The goal of these programs is to create a mindful culture around social engineering.  Some of the points your team needs to be aware of are:

  • Slow down. Scammers want you to act before you think.  If the message conveys a sense of urgency or fear, be skeptical.
  • Email addresses can be spoofed.  Even if an email appears to be coming from a trusted source, if it contains a suspicious request, talk to the sender in person or by phone. (Do not use the phone number listed in the email because if it is a phishing email, this may have been changed.)
  • Do not open any emails from untrusted sources.
  • Lock your computer (windows key + L) whenever you are away from your workstation.
  • Ensure employees don’t allow a stranger into the building without adequate confirmation of their identity.
  • Beware of any download. If you don’t know the sender personally AND expect a file from them, downloading anything could be a big mistake.
  • A link in an email may look legitimate, but if you hover over the link to see the URL, you can carefully examine where it will be taking you - be careful, there are good fakes out there!

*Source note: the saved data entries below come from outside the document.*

(* ===== verification/Sim.v ===== *)
(** * A small API server, to instantiate the parameters of [External.v]

    Not a model of anything in the repository: an in-memory server with resource
    versions, conflicts, finalizers and a table of access decisions, and simple
    stand-ins for the library functions. It shows that the laws the theorems
    assume can hold together, and the witnesses run on it. *)

From S2P Require Import Prelude GoStr Api Errors External.

Record World := mkWorld { w_view : View; w_rv : nat; w_sar : SARSpec → bool }.

Definition set_view (v : View) (w : World) : World := mkWorld v (w_rv w) (w_sar w).
Definition tick (w : World) : World := mkWorld (w_view w) (S (w_rv w)) (w_sar w).

Section store.
Context {T : Type} `{Object T, Stamp T, Kind T}.

Definition objs (w : World) : gmap NamespacedName T := v_get (w_view w).
Definition put (m : gmap NamespacedName T) (w : World) : World :=
  set_view (v_set m (w_view w)) (tick w).

Definition next (o : T) (w : World) : T := stamp (pretty (w_rv w)) o.

Definition sim_get (n : NamespacedName) : M error World T := λ w,
  match objs w !! n with
  | Some o => (Ok o, w)
  | None => (Err (apiError NotFound (nn_Name n ++ " not found")), w)
  end.
Definition sim_list (opts : ListOptions) : M error World (list T) := λ w,
  (Ok (List.filter (λ o, list_matches opts (get_meta o)) (map_to_list (objs w)).*2), w).
Definition sim_create (o : T) : M error World T := λ w,
  match objs w !! object_key o with
  | Some _ => (Err (apiError AlreadyExists (nn_Name (object_key o) ++ " already exists")), w)
  | None => (Ok (next o w), put (<[object_key o := next o w]> (objs w)) w)
  end.
Definition sim_update (o : T) : M error World T := λ w,
  match objs w !! object_key o with
  | None => (Err (apiError NotFound (nn_Name (object_key o) ++ " not found")), w)
  | Some o0 =>
      if String.eqb (om_ResourceVersion (get_meta o)) (om_ResourceVersion (get_meta o0))
      then match om_DeletionTimestamp (get_meta o0), om_Finalizers (get_meta o) with
           | Some _, [] => (Ok o, put (delete (object_key o) (objs w)) w)
           | _, _ => (Ok (next o w), put (<[object_key o := next o w]> (objs w)) w)
           end
      else (Err (apiError Conflict "the object has been modified"), w)
  end.
Definition sim_status (o : T) : M error World T := λ w,
  match objs w !! object_key o with
  | None => (Err (apiError NotFound (nn_Name (object_key o) ++ " not found")), w)
  | Some o0 =>
      if String.eqb (om_ResourceVersion (get_meta o)) (om_ResourceVersion (get_meta o0))
      then let o1 := next (with_status o o0) w in
           (Ok o1, put (<[object_key o := o1]> (objs w)) w)
      else (Err (apiError Conflict "the object has been modified"), w)
  end.
Definition sim_delete (o : T) : M error World unit := λ w,
  match objs w !! object_key o with
  | None => (Err (apiError NotFound (nn_Name (object_key o) ++ " not found")), w)
  | Some o0 =>
      match om_Finalizers (get_meta o0) with
      | [] => (Ok tt, put (delete (object_key o) (objs w)) w)
      | _ :: _ =>
          let m := get_meta o0 in
          let o1 := set_meta (mkObjectMeta (om_Name m) (om_Namespace m) (pretty (w_rv w)) (Some 1%Z)
                                (om_Labels m) (om_Annotations m) (om_Finalizers m)) o0 in
          (Ok tt, put (<[object_key o := o1]> (objs w)) w)
      end
  end.

#[export] Instance sim_store : Store World T :=
  {| client_Get := sim_get; client_List := sim_list; client_Create := sim_create;
     client_Update := sim_update; client_Delete := sim_delete; client_StatusUpdate := sim_status |}.

#[export] Instance sim_store_laws : StoreLaws World T w_view.
Proof.
  split; simpl.
  - intros n w o Ho. unfold sim_get, objs. by rewrite Ho.
  - intros n w Hn. unfold sim_get, objs. rewrite Hn. eauto.
  - intros opts w. eauto.
  - intros o w Hn. unfold sim_create, objs. rewrite Hn. eauto.
  - intros o w [o0 Ho]. unfold sim_create, objs. rewrite Ho. eauto.
  - intros o o0 w Ho Hrv Hd. unfold sim_update, objs. rewrite Ho, Hrv, String.eqb_refl, Hd. eauto.
  - intros o o0 w Ho Hf. unfold sim_delete, objs. rewrite Ho, Hf. eauto.
  - intros o w Hn. unfold sim_delete, objs. rewrite Hn. eauto.
  - intros o o0 w Ho Hm. unfold sim_status, objs. rewrite Ho, Hm, String.eqb_refl. eauto.
  - intros o w. destruct (sim_status o w) as [r w'] eqn:E. exists r, w'. split; [done|]. revert E.
    unfold sim_status. destruct (objs w !! object_key o) as [o0|]; [|intros [= <- <-]; auto].
    destruct (String.eqb _ _); intros [= <- <-]; simpl; eauto.
Qed.
End store.

Fixpoint sim_retry {S A} (fuel : nat) (f : M error (World * S) A) : M error (World * S) A := λ w,
  match f w with
  | (Err e, w') =>
      if IsConflict e then match fuel with O => (Err e, w') | S n => sim_retry n f w' end
      else (Err e, w')
  | r => r
  end.

#[export] Instance sim_cluster : Cluster World := {
  create_SubjectAccessReview sar := λ w, (Ok (w_sar w sar), w);
  RetryOnConflict_in := λ S A f, sim_retry 4 f;
  rand_Intn n := λ w, (Ok 0%Z, w);
  now := λ w, (Ok 0%Z, w) }.

#[export] Instance sim_api : ApiServer World.
Proof.
  refine {| view := w_view |}.
  - intros S A f w r w'. unfold RetryOnConflict_in, sim_cluster. generalize 4%nat; intros n.
    revert w; induction n as [|n IH]; intros w; simpl; destruct (f w) as [[a|e|] w1] eqn:E;
      try destruct (IsConflict e) eqn:C; intros [= <- <-] || intros Hr;
      try (by apply retry_last). by eapply retry_again; eauto.
  - intros n w. by exists 0%Z.
  - intros w. by exists 0%Z.
Defined.

#[export] Instance sim_finalizers : Finalizers := {
  ContainsFinalizer m f := bool_decide (f ∈ om_Finalizers m);
  AddFinalizer m f := if bool_decide (f ∈ om_Finalizers m) then (m, false)
                      else (set_finalizers (om_Finalizers m ++ [f]) m, true);
  RemoveFinalizer m f :=
    (set_finalizers (List.filter (λ g, negb (String.eqb g f)) (om_Finalizers m)) m,
     bool_decide (f ∈ om_Finalizers m)) }.
#[export] Instance sim_finalizers_laws : Finalizers_laws.
Proof. split; [|done..]. intros m f. apply bool_decide_eq_true. Qed.

Definition empty_view : View := mkView ∅ ∅ ∅ ∅ ∅ ∅ ∅ ∅.
Definition world_of (v : View) : World := mkWorld v 1 (λ _, true).

(** ** Library stand-ins *)

Definition match_set (s l : gmap string string) : bool :=
  forallb (λ '(k, v), bool_decide (l !! k = Some v)) (map_to_list s).

Fixpoint sim_path (p : field_path) : string :=
  match p with
  | FPath ns => Join ns "."
  | FChild p ns => sim_path p ++ ("." ++ Join ns ".")
  | FIndex p i => sim_path p ++ ("[" ++ (Itoa i ++ "]"))
  end.

(** [https://host/path], and no other form. *)
Definition sim_url (s : string) : result error URL :=
  match Cut s "://" with
  | None => Ok (mkURL "" s)
  | Some (_, r) => match Cut r "/" with
                   | Some (h, p) => Ok (mkURL h ("/" ++ p))
                   | None => Ok (mkURL r "")
                   end
  end.

#[export] Instance sim_lib : Lib := {
  path_String := sim_path;
  SelectorFromSet s := mkSelector (match_set s) (bool_decide (s = ∅));
  LabelSelectorAsSelector ls :=
    Ok (mkSelector (match_set (ls_MatchLabels ls)) (bool_decide (ls_MatchLabels ls = ∅)));
  url_Parse := sim_url;
  sha256_hex s := Join (repeat "0" 64) "";
  ToLower_unicode s := s;
  UnsafeGuessKindToResource k := k ++ "s";
  yaml_Unmarshal_map s := Ok ∅;
  yaml_Unmarshal_strings s := Ok (Split s nls);
  yaml_Marshal m := Ok "";
  json_Unmarshal_map s := Ok (Some ∅);
  json_to_yaml s := Ok s }.

#[export] Instance sim_lib_laws : Lib_laws.
Proof.
  split. intros s l. simpl. unfold match_set.
  rewrite forallb_forall. split.
  - intros Hall k v Hk. specialize (Hall (k, v)). simpl in Hall.
    rewrite bool_decide_eq_true in Hall. apply Hall.
    by apply list_elem_of_In, elem_of_map_to_list.
  - intros Hall [k v] Hin. apply list_elem_of_In, elem_of_map_to_list in Hin.
    rewrite bool_decide_eq_true. by apply Hall.
Qed.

2.  There are several layers of technical defenses that protect against social engineering:

  • Attackers want your credentials! If they are successful in stealing an employee’s credentials, having multi-factor authentication in place will prevent them from getting into your network.
  • Employ professional anti-virus/anti-malware software.  It’s very important that this software is kept up to date to fix any newly discovered vulnerabilities.
  • Set up your email software to filter out as much junk and spam emails as possible.  This way the employee will see less potentially malicious emails.
  • Use strong and unique passwords.  By having a different password for each account, if one of your passwords is compromised, it will prevent them from gaining access to more accounts with the same password being reused. We recommend using a password manager that can create and securely store your passwords.
  • Use an anti-phishing tool and a firewall.

Unfortunately, social engineering isn’t going away, but with employee training and proper use of the right technical solutions, you can protect your business.  A good IT Support company will have the expertise to help you assess your business’ needs and implement the best strategies.